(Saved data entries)
■ ■ ■ ■ ■ ■ ■
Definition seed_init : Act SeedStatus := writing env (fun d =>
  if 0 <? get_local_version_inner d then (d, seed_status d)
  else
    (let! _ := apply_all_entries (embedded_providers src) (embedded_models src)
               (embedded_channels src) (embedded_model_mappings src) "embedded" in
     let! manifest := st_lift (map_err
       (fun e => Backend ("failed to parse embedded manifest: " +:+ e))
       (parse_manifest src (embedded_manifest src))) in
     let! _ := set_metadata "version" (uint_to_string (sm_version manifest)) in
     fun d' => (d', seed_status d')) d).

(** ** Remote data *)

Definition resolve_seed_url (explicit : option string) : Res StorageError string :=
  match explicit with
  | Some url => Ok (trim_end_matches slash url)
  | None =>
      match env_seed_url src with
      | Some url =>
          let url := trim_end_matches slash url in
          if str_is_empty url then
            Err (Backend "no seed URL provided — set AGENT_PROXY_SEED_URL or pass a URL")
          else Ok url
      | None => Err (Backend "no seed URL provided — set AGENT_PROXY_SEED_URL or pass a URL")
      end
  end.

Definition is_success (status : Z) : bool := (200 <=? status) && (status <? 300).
■ ■ ■ ■ ■ ■ ■
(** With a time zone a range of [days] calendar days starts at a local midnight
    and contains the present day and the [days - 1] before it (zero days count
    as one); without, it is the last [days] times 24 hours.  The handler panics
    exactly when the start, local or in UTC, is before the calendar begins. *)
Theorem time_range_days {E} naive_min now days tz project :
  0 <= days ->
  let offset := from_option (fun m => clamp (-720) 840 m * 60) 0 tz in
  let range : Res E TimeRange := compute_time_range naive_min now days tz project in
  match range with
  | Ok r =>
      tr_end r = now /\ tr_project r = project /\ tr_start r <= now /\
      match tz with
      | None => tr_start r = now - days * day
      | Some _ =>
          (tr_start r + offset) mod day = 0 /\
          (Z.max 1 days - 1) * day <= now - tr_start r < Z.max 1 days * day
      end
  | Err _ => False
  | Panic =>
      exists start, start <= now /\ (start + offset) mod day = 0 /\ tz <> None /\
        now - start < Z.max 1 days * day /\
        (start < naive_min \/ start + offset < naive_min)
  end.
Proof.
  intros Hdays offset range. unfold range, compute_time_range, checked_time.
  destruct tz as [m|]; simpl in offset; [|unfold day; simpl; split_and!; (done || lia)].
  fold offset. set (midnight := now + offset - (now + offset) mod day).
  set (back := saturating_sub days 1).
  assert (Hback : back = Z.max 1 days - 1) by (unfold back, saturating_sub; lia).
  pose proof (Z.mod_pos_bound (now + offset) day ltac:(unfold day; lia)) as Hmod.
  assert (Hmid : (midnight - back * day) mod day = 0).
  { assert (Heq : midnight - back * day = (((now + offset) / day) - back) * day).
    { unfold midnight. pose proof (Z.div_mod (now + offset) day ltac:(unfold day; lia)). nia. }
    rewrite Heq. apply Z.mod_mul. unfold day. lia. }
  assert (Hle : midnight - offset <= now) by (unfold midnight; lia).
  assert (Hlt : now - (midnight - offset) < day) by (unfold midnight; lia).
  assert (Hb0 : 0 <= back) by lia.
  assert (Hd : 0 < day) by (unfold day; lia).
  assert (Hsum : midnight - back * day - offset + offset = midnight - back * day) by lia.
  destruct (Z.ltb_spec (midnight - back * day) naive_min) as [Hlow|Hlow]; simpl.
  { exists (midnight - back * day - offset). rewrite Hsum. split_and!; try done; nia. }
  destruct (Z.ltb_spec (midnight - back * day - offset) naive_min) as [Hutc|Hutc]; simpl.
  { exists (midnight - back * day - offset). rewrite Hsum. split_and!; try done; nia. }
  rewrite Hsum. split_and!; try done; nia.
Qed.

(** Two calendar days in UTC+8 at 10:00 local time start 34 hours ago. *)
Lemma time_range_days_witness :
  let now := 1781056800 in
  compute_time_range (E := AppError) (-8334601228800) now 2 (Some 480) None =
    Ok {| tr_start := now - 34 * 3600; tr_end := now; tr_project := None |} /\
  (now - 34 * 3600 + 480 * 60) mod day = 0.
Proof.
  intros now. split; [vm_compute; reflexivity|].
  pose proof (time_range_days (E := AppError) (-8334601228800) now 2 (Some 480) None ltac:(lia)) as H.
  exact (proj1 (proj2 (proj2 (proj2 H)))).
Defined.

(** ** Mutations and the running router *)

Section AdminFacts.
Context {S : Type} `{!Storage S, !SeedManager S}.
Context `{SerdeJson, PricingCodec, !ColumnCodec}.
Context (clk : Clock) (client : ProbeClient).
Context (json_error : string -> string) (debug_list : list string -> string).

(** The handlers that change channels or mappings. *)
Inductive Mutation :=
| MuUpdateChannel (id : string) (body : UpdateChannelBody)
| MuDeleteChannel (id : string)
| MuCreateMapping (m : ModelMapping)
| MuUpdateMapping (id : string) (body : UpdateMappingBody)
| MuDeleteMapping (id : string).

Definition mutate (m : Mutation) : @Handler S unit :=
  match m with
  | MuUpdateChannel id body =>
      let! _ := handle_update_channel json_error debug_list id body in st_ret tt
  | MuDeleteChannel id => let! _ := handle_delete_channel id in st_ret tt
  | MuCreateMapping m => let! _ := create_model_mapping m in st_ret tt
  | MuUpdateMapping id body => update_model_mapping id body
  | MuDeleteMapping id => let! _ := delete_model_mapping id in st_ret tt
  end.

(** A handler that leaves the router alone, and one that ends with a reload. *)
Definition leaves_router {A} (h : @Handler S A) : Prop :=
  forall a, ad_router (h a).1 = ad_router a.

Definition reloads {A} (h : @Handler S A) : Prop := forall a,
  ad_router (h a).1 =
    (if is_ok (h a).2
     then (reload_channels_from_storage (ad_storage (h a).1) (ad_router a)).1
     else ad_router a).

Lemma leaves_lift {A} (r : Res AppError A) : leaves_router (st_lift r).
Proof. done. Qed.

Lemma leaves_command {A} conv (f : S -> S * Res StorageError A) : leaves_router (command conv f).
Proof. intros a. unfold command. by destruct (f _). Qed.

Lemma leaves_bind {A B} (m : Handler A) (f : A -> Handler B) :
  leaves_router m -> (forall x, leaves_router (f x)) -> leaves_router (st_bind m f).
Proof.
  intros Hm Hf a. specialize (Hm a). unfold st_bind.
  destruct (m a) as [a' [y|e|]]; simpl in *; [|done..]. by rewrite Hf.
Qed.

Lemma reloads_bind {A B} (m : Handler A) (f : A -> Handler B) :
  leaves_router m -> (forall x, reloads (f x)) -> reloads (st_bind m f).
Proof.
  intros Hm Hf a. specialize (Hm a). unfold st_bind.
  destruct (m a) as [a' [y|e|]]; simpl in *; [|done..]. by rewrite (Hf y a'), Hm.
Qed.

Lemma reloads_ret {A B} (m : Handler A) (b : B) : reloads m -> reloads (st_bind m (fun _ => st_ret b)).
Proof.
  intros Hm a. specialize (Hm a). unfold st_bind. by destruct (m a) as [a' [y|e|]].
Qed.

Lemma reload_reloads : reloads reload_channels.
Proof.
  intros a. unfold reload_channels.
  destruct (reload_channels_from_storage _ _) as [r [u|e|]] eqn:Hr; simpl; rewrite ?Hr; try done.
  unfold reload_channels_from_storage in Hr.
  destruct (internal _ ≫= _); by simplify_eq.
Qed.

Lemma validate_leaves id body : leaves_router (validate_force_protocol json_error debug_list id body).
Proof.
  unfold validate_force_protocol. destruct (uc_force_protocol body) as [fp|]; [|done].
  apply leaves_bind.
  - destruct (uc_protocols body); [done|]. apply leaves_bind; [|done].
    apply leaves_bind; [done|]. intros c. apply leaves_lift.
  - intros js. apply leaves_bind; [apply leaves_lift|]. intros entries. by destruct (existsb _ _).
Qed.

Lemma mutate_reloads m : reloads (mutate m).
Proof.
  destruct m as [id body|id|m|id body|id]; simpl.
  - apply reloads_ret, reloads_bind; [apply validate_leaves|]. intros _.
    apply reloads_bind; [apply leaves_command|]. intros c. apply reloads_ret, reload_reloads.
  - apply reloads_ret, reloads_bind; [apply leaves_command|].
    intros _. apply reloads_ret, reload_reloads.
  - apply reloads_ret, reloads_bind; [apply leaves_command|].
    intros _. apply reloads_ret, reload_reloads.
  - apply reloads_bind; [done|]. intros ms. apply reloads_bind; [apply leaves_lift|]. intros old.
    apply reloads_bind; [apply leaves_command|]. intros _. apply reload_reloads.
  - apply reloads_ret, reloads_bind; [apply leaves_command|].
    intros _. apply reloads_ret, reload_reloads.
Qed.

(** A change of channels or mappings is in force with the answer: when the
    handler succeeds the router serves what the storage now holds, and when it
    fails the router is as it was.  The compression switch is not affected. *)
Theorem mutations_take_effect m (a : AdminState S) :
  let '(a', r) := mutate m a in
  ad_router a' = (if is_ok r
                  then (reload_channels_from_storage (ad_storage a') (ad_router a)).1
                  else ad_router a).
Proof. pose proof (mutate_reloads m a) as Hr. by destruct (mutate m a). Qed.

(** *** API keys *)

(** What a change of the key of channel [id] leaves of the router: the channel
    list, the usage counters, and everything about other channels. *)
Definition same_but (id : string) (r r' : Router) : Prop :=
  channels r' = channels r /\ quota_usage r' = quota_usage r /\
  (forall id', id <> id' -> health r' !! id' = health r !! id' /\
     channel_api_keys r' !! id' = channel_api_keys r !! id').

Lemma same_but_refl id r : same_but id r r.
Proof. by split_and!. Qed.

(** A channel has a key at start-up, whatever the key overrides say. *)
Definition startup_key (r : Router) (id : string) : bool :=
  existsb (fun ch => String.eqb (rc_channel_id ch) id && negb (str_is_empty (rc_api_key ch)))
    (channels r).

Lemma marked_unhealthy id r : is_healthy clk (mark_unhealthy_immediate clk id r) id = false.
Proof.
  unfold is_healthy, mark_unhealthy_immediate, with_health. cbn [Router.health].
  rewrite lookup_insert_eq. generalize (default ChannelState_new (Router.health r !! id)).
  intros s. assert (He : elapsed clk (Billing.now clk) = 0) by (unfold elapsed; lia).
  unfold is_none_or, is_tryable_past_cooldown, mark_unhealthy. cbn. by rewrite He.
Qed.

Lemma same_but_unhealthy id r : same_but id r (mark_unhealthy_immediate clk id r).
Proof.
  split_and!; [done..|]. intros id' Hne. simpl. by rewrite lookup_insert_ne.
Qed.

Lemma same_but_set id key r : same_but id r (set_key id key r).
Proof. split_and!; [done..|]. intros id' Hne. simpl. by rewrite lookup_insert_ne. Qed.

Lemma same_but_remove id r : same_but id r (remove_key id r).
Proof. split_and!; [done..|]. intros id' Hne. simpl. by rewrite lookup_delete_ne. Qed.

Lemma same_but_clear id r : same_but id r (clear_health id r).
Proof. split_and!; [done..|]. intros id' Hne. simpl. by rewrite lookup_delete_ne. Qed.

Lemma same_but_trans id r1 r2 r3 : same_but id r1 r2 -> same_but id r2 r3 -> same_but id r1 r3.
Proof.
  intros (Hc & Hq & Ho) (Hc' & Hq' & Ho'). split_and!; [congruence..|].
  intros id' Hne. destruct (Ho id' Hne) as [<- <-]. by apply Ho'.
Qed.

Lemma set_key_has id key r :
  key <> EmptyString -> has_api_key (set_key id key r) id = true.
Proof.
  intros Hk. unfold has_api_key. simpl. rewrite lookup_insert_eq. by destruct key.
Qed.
■ ■ ■ ■ ■ ■ ■
### The problem
Above are some records; copy exactly the lines from the one with "Definition seed_init : Act" through the one with "(let! _ := apply_all_entries", both included, and no others.

### The completed task
Definition seed_init : Act SeedStatus := writing env (fun d =>
  if 0 <? get_local_version_inner d then (d, seed_status d)
  else
    (let! _ := apply_all_entries (embedded_providers src) (embedded_models src)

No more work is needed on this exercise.